- [Task directions] List every line in this data where the string "shell" occurs.

- [Exercise material]
'''
(* ===== verification/RuleDocs.v ===== *)
(** * Rule and model documents ([analysis/ifds/bound_rules.py])

    The closed vocabulary of models, the validation of a model document and of
    a rule document, and [BoundRule], which binds both to their raw bytes. *)
From stdpp Require Import base tactics list strings.
From Stdlib Require Import ZArith Lia.
From S2P Require Import Prelude PyData PyDict Sha256 Ordering Json JsonParse Dsl BoundRules.

Open Scope Z_scope.
Open Scope py_scope.

(** ** Values *)

(** A literal dict. *)
Definition obj (items : list (string * json)) : json := JObj (map (fun nv => (str nv.1, nv.2)) items).
Definition jstr (s : string) : json := JStr (str s).

(** [a == b]: dicts compare as sets of items, booleans as integers. *)
Fixpoint py_eqb (a b : json) {struct a} : bool :=
  match a, b with
  | JNull, JNull => true
  | JBool x, JBool y => Bool.eqb x y
  | JBool x, JInt z | JInt z, JBool x => Z.b2z x =? z
  | JInt x, JInt y => x =? y
  | JStr s, JStr t => str_eqb s t
  | JList l, JList k =>
      (fix eqs (l k : list json) : bool :=
        match l, k with
        | [], [] => true
        | x :: l, y :: k => py_eqb x y && eqs l k
        | _, _ => false
        end) l k
  | JObj l, JObj k =>
      (Z.of_nat (length l) =? Z.of_nat (length k)) &&
      forallb (fun kv => match item_of k kv.1 with Ok w => py_eqb kv.2 w | Raise _ => false end) l
  | _, _ => false
  end.

Definition is_str (v : json) (s : pystr) : bool := match v with JStr t => str_eqb t s | _ => false end.

Definition _array (value : json) (maximum minimum : Z) : outcome (list json) :=
  match value with
  | JList l => if (minimum <=? Z.of_nat (length l)) && (Z.of_nat (length l) <=? maximum) then Ok l else err "invalid-array"
  | _ => err "invalid-array"
  end.

Definition _enum (value : json) (choices : list pystr) : outcome pystr :=
  match value with
  | JStr s => if bool_decide (s ∈ choices) then Ok s else err "invalid-enum"
  | _ => err "invalid-enum"
  end.

Definition _position (value : json) (result : bool) : outcome json :=
  row ⇐ _closed value ["kind"; "index"];
  kind ⇐ item_of row (str "kind");
  _ ⇐ refuse (negb (is_str kind (str (if result then "result" else "argument")))) "invalid-position";
  index ⇐ item_of row (str "index");
  match index with
  | JInt i => if (0 <=? i) && (i <=? (if result then 0 else 255)) then Ok (JObj row) else err "invalid-position"
  | _ => err "invalid-position"
  end.

Definition _argument (index : Z) : json := obj [("kind", jstr "argument"); ("index", JInt index)]%string.

(** ** Models *)

Definition _PYTHON_TARGET : pystr := str "scanipy-target-cpython311-posix/1".
Definition _JAVA_TARGET : pystr := str "scanipy-target-java21-jdbc/1".
Definition _TYPE_IDS : list pystr :=
  map str ["python.exact-str"; "python.int"; "java.lang.String"; "java.sql.Statement"; "java.sql.ResultSet"].
Definition PYTHON_JAVA : list pystr := map str ["python"; "java"].
Definition CONTEXTS : list pystr := map str ["posix-shell-command"; "sql-query-text"].

Definition MODEL_IDS : list pystr :=
  map str ["python.string-concat/1"; "python.os-system/1"; "java.string-concat/1"; "java.jdbc-execute-query/1"].

(** [s.startswith(prefix)] and [s.endswith(suffix)] *)
Definition starts_with (prefix s : pystr) : bool := match strip prefix s with Some _ => true | None => false end.
Definition ends_with (suffix s : pystr) : bool := starts_with (rev suffix) (rev s).

Definition model_checks (concat python : bool) : list (string * string) :=
  if concat then
    if python then [("python-exact-str-operands/1", "checked")]%string
    else [("java-standard-string-semantics/1", "assumed"); ("java-string-operands/1", "checked")]%string
  else if python then
    [("python-direct-os-import/1", "checked"); ("python-exact-str-argument/1", "checked");
     ("python-no-external-binding-mutation/1", "assumed"); ("python-no-local-binding-mutation/1", "checked");
     ("python-standard-os-implementation/1", "assumed"); ("terminal-selected-entry-call/1", "checked")]%string
  else
    [("java-declared-statement-receiver/1", "checked"); ("java-string-argument/1", "checked");
     ("java21-jdbc-contract/1", "assumed"); ("terminal-selected-entry-call/1", "checked")]%string.

(** The row of a model, by its two properties. *)
Definition model_row (model_id : pystr) (concat python : bool) : json :=
  let string_type := jstr (if python then "python.exact-str" else "java.lang.String") in
  let result := obj [("kind", jstr "result"); ("index", JInt 0)]%string in
  obj
   [("model_id", JStr model_id);
    ("language", jstr (if python then "python" else "java"));
    ("kind", jstr (if concat then "builtin-operator" else "external-call"));
    ("target_platform_profile", JStr (if python then _PYTHON_TARGET else _JAVA_TARGET));
    ("operation", jstr (if concat then "string-concat" else "external-api"));
    ("symbol", if concat then JNull
               else obj [("owner", jstr (if python then "os" else "java.sql.Statement"));
                         ("member", jstr (if python then "system" else "executeQuery"))]);
    ("signature", obj
      [("receiver", if concat || python then JNull else jstr "java.sql.Statement");
       ("parameters", JList (if concat then [string_type; string_type] else [string_type]));
       ("result", if concat then string_type else jstr (if python then "python.int" else "java.sql.ResultSet"))]);
    ("preconditions", JList (map (fun c => obj [("id", jstr c.1); ("evidence_kind", jstr c.2)]) (model_checks concat python)));
    ("normal", obj
      [("result", jstr "defined");
       ("effects", JList (if concat then [jstr "allocation"]
          else [jstr "external-io"; jstr (if python then "external-process" else "unknown-external-effect")]))]);
    ("exceptional", obj
      [("result", jstr "absent"); ("continuation", jstr "exit-unknown-exception");
       ("effects", JList [jstr (if concat then "resource-failure" else "unknown-external-effect")])]);
    ("transfer_authorization", obj
      [("sink_inputs", JList (if concat then []
          else [obj [("position", _argument 0); ("class_id", jstr "injection");
                     ("context_id", jstr (if python then "posix-shell-command" else "sql-query-text"))]]));
       ("propagation", JList (if concat then map (fun i => obj [("from", _argument i); ("to", result)]) [0; 1] else []));
       ("sanitization", JList [])])]%string.
(* ===== verification/RuleDocsSpec.v ===== *)
(** * What a [BoundRule] guarantees

    Construction fails only with the closed error codes, and an accepted rule
    is bound to its bytes and asks only for transfers its models authorise. *)
From stdpp Require Import base tactics list strings.
From Stdlib Require Import ZArith Lia.
From S2P Require Import Prelude PyData PyDict Sha256 Ordering Json JsonParse JsonSpec Dsl BoundRules BoundJson RuleKeySpec RuleDocs.

Open Scope Z_scope.
Open Scope py_scope.

(** ** Documents with unique keys *)

Fixpoint unique_keys (v : json) : Prop :=
  match v with
  | JList l => (fix all l := match l with [] => True | x :: l => unique_keys x /\ all l end) l
  | JObj items =>
      NoDup items.*1 /\ (fix all l := match l with [] => True | kv :: l => unique_keys kv.2 /\ all l end) items
  | _ => True
  end.

Lemma unique_keys_list l : unique_keys (JList l) <-> Forall unique_keys l.
Proof. cbn. induction l as [|x l IH]; [by rewrite Forall_nil|]. rewrite Forall_cons, <-IH. done. Qed.

Lemma unique_keys_obj l : unique_keys (JObj l) <-> NoDup l.*1 /\ Forall (fun kv => unique_keys kv.2) l.
Proof.
  cbn. f_equiv. induction l as [|x l IH]; [by rewrite Forall_nil|]. rewrite Forall_cons, <-IH. done.
Qed.

Lemma spells_unique :
  (forall v p, spells _integer _invalid_number _invalid_number _unique_object v p -> unique_keys v) /\
  (forall l p, elements _integer _invalid_number _invalid_number _unique_object l p -> Forall unique_keys l) /\
  (forall l p, members _integer _invalid_number _invalid_number _unique_object l p -> Forall (fun kv => unique_keys kv.2) l) /\
  (forall k v p, member _integer _invalid_number _invalid_number _unique_object k v p -> unique_keys v).
Proof.
  apply spells_all; intros; try done.
  - match goal with H : atom_of _ _ _ _ _ |- _ => apply atom_of_measures in H as (_ & Ht & Hn) end.
    destruct v as [| | | |l|l]; try done; exfalso; cbn in Hn.
    + pose proof (max_nesting_pos l). unfold max_nesting in *. lia.
    + pose proof (max_nesting_pos l.*2) as H. unfold max_nesting in H. rewrite map_map in H. lia.
  - by apply unique_keys_list.
  - match goal with H : _unique_object _ = Ok _ |- _ => apply unique_object_Ok in H as [-> ?] end. by apply unique_keys_obj.
  - match goal with H : _unique_object _ = Ok _ |- _ => apply unique_object_Ok in H as [-> ?] end. by apply unique_keys_obj.
  - by constructor.
  - by constructor.
  - by constructor.
  - by constructor.
Qed.
(* ===== verification/QueueSpec.v ===== *)
(** * What the queue and its consumer promise

    Accounting of the messages of a [StandardQueue] over any sequence of
    operations, the at-most-once effect of an [IdempotentConsumer] over any
    queue, and the outcome of [drain]. *)
From stdpp Require Import base tactics list gmap strings.
From Stdlib Require Import ZArith Lia.
From S2P Require Import Prelude PyData Ordering Queue.

Open Scope Z_scope.

(** ** Accounting *)

(** The calls a queue can see, in the order they take effect. *)
Inductive op :=
| Send (b : Body) (key : pystr)
| Receive
| Ack (receipt : Z)
| Fail (receipt : Z)
| Alias (receipt : Z) (b : Body).

(** A queue with the keys sent to it and the messages acknowledged. *)
Record ledger := mkLedger {
  state : StandardQueue;
  sent : list pystr;
  acked : list Message
}.

Definition step (l : ledger) (o : op) : ledger :=
  let q := state l in
  match o with
  | Send b key => mkLedger (send b key q).2 (sent l ++ [key]) (acked l)
  | Receive => mkLedger (receive q).2 (sent l) (acked l)
  | Ack r => mkLedger (ack r q).2 (sent l) (acked l ++ option_list (in_flight q !! r))
  | Fail r => mkLedger (fail r q).2 (sent l) (acked l)
  | Alias r b => mkLedger (alias r b q) (sent l) (acked l)
  end.

Definition run (q : StandardQueue) (ops : list op) : ledger := foldl step (mkLedger q [] []) ops.

Definition flying (q : StandardQueue) : list Message := (map_to_list (in_flight q)).*2.
Definition messages (q : StandardQueue) : list Message := ready q ++ flying q ++ dlq q.

(** The deliveries after which a failed message is dead. *)
Definition cap (q : StandardQueue) : Z := Z.max 1 (max_receive_count q).

Definition total (l : list Message) : Z := foldr Z.add 0 (map receive_count l).

Record counts_ok (q : StandardQueue) : Prop := {
  ready_counts : Forall (fun m => 0 <= receive_count m < cap q) (ready q);
  flying_counts : map_Forall (fun _ m => 1 <= receive_count m <= cap q) (in_flight q);
  dlq_counts : Forall (fun m => receive_count m = cap q) (dlq q);
  receipts_below : map_Forall (fun r _ => 0 <= r < next_receipt q) (in_flight q);
  receipts_from : 0 <= next_receipt q
}.

Record accounted (l : ledger) : Prop := {
  acc_counts : counts_ok (state l);
  acc_acked : Forall (fun m => 1 <= receive_count m <= cap (state l)) (acked l);
  acc_keys : map dedup_key (messages (state l) ++ acked l) ≡ₚ sent l;
  acc_total : total (messages (state l) ++ acked l) = next_receipt (state l)
}.
(* ===== verification/ScanApi.v ===== *)
(** * The scan API ([services/scan/api.py])

    The handlers that submit and read scans and the worker's status callback,
    with the stores the source supplies for them.  A handler maps a world to
    its result and the world after it, also when it raises.

    The collaborators the source takes as ports ([SnapshotPort],
    [SpecRegistryPort], [HmacKeyIssuer], [ScanStore], [JobStateStore], the
    queue) are type classes over their own states, and may raise.  [uuid4] is
    an arbitrary stream of identifiers, and the text of
    [repr(sorted(policy_overrides.items()))] is a function of the overrides,
    which are arbitrary objects. *)
From stdpp Require Import base tactics list gmap strings.
From Stdlib Require Import ZArith Lia.
From S2P Require Import Prelude PyData Sha256 Ordering PyText Guard Queue.

Open Scope Z_scope.

(** ** Text *)

(** [re.match] of a pattern [^...$]: the dollar also matches before a final newline. *)
Definition dollar (whole : pystr -> bool) (s : pystr) : bool :=
  whole s || match rev s with 10 :: r => whole (rev r) | _ => false end.

Definition lower_hex (c : Z) : bool := is_digit c || ((97 <=? c) && (c <=? 102)).

Definition _COMMIT_SHA_RE (s : pystr) : bool :=
  dollar (fun t => (Z.of_nat (length t) =? 40) && forallb lower_hex t) s.

Definition _ENV_DIGEST_RE (s : pystr) : bool :=
  dollar (fun t => str_eqb (take 7 t) (str "sha256:") && (Z.of_nat (length t) =? 71) && forallb lower_hex (drop 7 t)) s.

(** The zeros of the decimal digits (category Nd) of Unicode 14, each followed
    by its other nine digits. *)
Definition decimal_zeros : list Z :=
  [48; 1632; 1776; 1984; 2406; 2534; 2662; 2790; 2918; 3046; 3174; 3302; 3430; 3558; 3664; 3792; 3872; 4160; 4240; 6112;
   6160; 6470; 6608; 6784; 6800; 6992; 7088; 7232; 7248; 42528; 43216; 43264; 43472; 43504; 43600; 44016; 65296; 66720;
   68912; 69734; 69872; 69942; 70096; 70384; 70736; 70864; 71248; 71360; 71472; 71904; 72016; 72784; 73040; 73120; 92768;
   92864; 93008; 120782; 120792; 120802; 120812; 120822; 123200; 123632; 125264; 130032].
Definition unicode_digit (c : Z) : bool := existsb (fun z => (z <=? c) && (c <=? z + 9)) decimal_zeros.

(** The longest prefix of digits, and the rest. *)
Fixpoint span_nd (s : pystr) : pystr * pystr :=
  match s with
  | c :: t => if unicode_digit c then ((c :: (span_nd t).1), (span_nd t).2) else ([], s)
  | [] => ([], [])
  end.

(** One group of digits, then the rest of the pattern. *)
Definition digits_then (k : pystr -> bool) (s : pystr) : bool :=
  match span_nd s with ([], _) => false | (_, r) => k r end.
Definition dot_then (k : pystr -> bool) (s : pystr) : bool :=
  match s with c :: t => (c =? 46) && k t | [] => false end.
Definition prerelease (s : pystr) : bool :=
  match s with
  | [] => true
  | c :: t => (c =? 45) && negb (bool_decide (t = [])) &&
      forallb (fun c => is_digit c || ((65 <=? c) && (c <=? 90)) || ((97 <=? c) && (c <=? 122)) || (c =? 46) || (c =? 45)) t
  end.
Definition _SEMVER_RE (s : pystr) : bool :=
  dollar (digits_then (dot_then (digits_then (dot_then (digits_then prerelease))))) s.

(** [str.isspace] of a character, and [str.strip] *)
Definition spaces : list Z :=
  [9; 10; 11; 12; 13; 28; 29; 30; 31; 32; 133; 160; 5760; 8192; 8193; 8194; 8195; 8196; 8197; 8198; 8199; 8200; 8201; 8202;
   8232; 8233; 8239; 8287; 12288].
Fixpoint lstrip (s : pystr) : pystr :=
  match s with c :: t => if bool_decide (c ∈ spaces) then lstrip t else s | [] => [] end.
Definition strip_spaces (s : pystr) : pystr := rev (lstrip (rev (lstrip s))).

(** [s.partition(":")]: the text before the first separator and, if there is
    one, the text after it. *)
Fixpoint partition (sep : Z) (s : pystr) : pystr * option pystr :=
  match s with
  | [] => ([], None)
  | c :: t => if c =? sep then ([], Some t) else (c :: (partition sep t).1, (partition sep t).2)
  end.

(** ** Identifiers *)

(** [_CALLBACK_PATH_TEMPLATE.format(job_id=job_id)] *)
Definition callback_path_of (job_id : UUID) : pystr := str "/api/v1/jobs/" ++ uuid_str job_id ++ str "/status".

(** ** Records *)

Record ScanRequest (Overrides : Type) := mkRequest {
  rq_codebase_id : UUID;
  rq_commit_sha : pystr;
  rq_detector_ids : list pystr;
  rq_S_version : option pystr;
  rq_policy_overrides : Overrides
}.
Arguments mkRequest {Overrides} _ _ _ _ _.
Arguments rq_codebase_id {Overrides} _.
Arguments rq_commit_sha {Overrides} _.
Arguments rq_detector_ids {Overrides} _.
Arguments rq_S_version {Overrides} _.
Arguments rq_policy_overrides {Overrides} _.

Record ScanCreated := mkCreated {
  cr_scan_id : UUID;
  cr_snapshot_id : UUID;
  cr_status : pystr;
  cr_S_version : pystr;
  cr_env_digest : pystr;
  cr_job_ids : list UUID
}.

Record ScanRecord := mkScan {
  sr_scan_id : UUID;
  sr_org_id : pystr;
  sr_codebase_id : UUID;
  sr_snapshot_id : UUID;
  sr_commit_sha : pystr;
  sr_S_version : pystr;
  sr_env_digest : pystr;
  sr_detector_ids : list pystr;
  sr_status : pystr;
  sr_idempotency_key : UUID;
  sr_idempotency_body_hash : pystr
}.

Record SnapshotResolution := mkResolution {
  sn_snapshot_id : UUID;
  sn_env_digest : pystr
}.

Inductive JobStatus := Running | Done | Failed.
Inductive TransitionOutcome := Applied | Duplicate | Conflict.

#[export] Instance JobStatus_eq_dec : EqDecision JobStatus.
Proof. solve_decision. Defined.

(** The callback body; the counts and the URIs are carried, not read. *)
Record JobStatusReport := mkReport {
  jr_job_id : UUID;
  jr_scan_id : UUID;
  jr_status : JobStatus;
  jr_S_version : pystr;
  jr_env_digest : pystr;
  jr_findings_count : Z;
  jr_core_partition_count : Z;
  jr_oracle_partition_count : Z;
  jr_result_uri : option pystr;
  jr_witness_uri : option pystr;
  jr_error : option (list (pystr * pystr))
}.

(** [services/scan/worker.py]: the job message. *)
Record WorkerJob (Overrides : Type) := mkJob {
  wj_job_id : UUID;
  wj_scan_id : UUID;
  wj_snapshot_id : UUID;
  wj_codebase_id : UUID;
  wj_commit_sha : pystr;
  wj_detector_id : pystr;
  wj_S_version : pystr;
  wj_env_digest : pystr;
  wj_precondition_status : pystr;
  wj_hmac_key_id : pystr;
  wj_callback_path : pystr;
  wj_policy_overrides : Overrides
}.
Arguments mkJob {Overrides} _ _ _ _ _ _ _ _ _ _ _ _.
Arguments wj_job_id {Overrides} _.
Arguments wj_scan_id {Overrides} _.
Arguments wj_snapshot_id {Overrides} _.
Arguments wj_codebase_id {Overrides} _.
Arguments wj_commit_sha {Overrides} _.
Arguments wj_detector_id {Overrides} _.
Arguments wj_S_version {Overrides} _.
Arguments wj_env_digest {Overrides} _.
Arguments wj_hmac_key_id {Overrides} _.
Arguments wj_callback_path {Overrides} _.

(** ** Errors *)

Inductive ScanApiError :=
| InvalidHmacError
| InvalidInputError
| DetectorUnknownError (detector_id : pystr)
| InvariantInv2Error
| ScanNotFoundError
| IdempotencyConflictError
| JobStatusConflictError
| AuthorizationError (envelope : ErrorEnvelope).

(** [(error_code, http_status)] *)
Definition error_response (e : ScanApiError) : outcome (pystr * Z) :=
  match e with
  | InvalidHmacError => Ok (str "invalid_hmac", 401)
  | InvalidInputError => Ok (str "invalid_input", 400)
  | DetectorUnknownError _ => Ok (str "not_found", 409)
  | InvariantInv2Error => Ok (str "invariant_inv2_violation", 422)
  | ScanNotFoundError => Ok (str "not_found", 404)
  | IdempotencyConflictError => Ok (str "idempotency_conflict", 409)
  | JobStatusConflictError => Ok (str "conflicting_status_transition", 409)
  | AuthorizationError envelope => obind (http_status envelope) (fun s => Ok (e_error_code envelope, s))
  end.

(** What a handler raises: one of its own errors, or another exception. *)
Inductive failure :=
| Api (e : ScanApiError)
| Other (e : exc).

(** ** Ports *)

Class SnapshotPort (P : Type) := {
  resolve_or_create : pystr -> UUID -> pystr -> P -> outcome SnapshotResolution * P
}.

Class SpecRegistryPort (R : Type) := {
  resolve_latest : R -> outcome (option pystr) * R;
  is_registered : pystr -> R -> outcome bool * R
}.

Class HmacKeyIssuer (K : Type) := {
  issue : UUID -> UUID -> K -> outcome (pystr * pybytes) * K;
  lookup_secret : UUID -> pystr -> K -> outcome (option pybytes) * K
}.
'''
- [Your response]
Definition CONTEXTS : list pystr := map str ["posix-shell-command"; "sql-query-text"].
                     ("context_id", jstr (if python then "posix-shell-command" else "sql-query-text"))]]));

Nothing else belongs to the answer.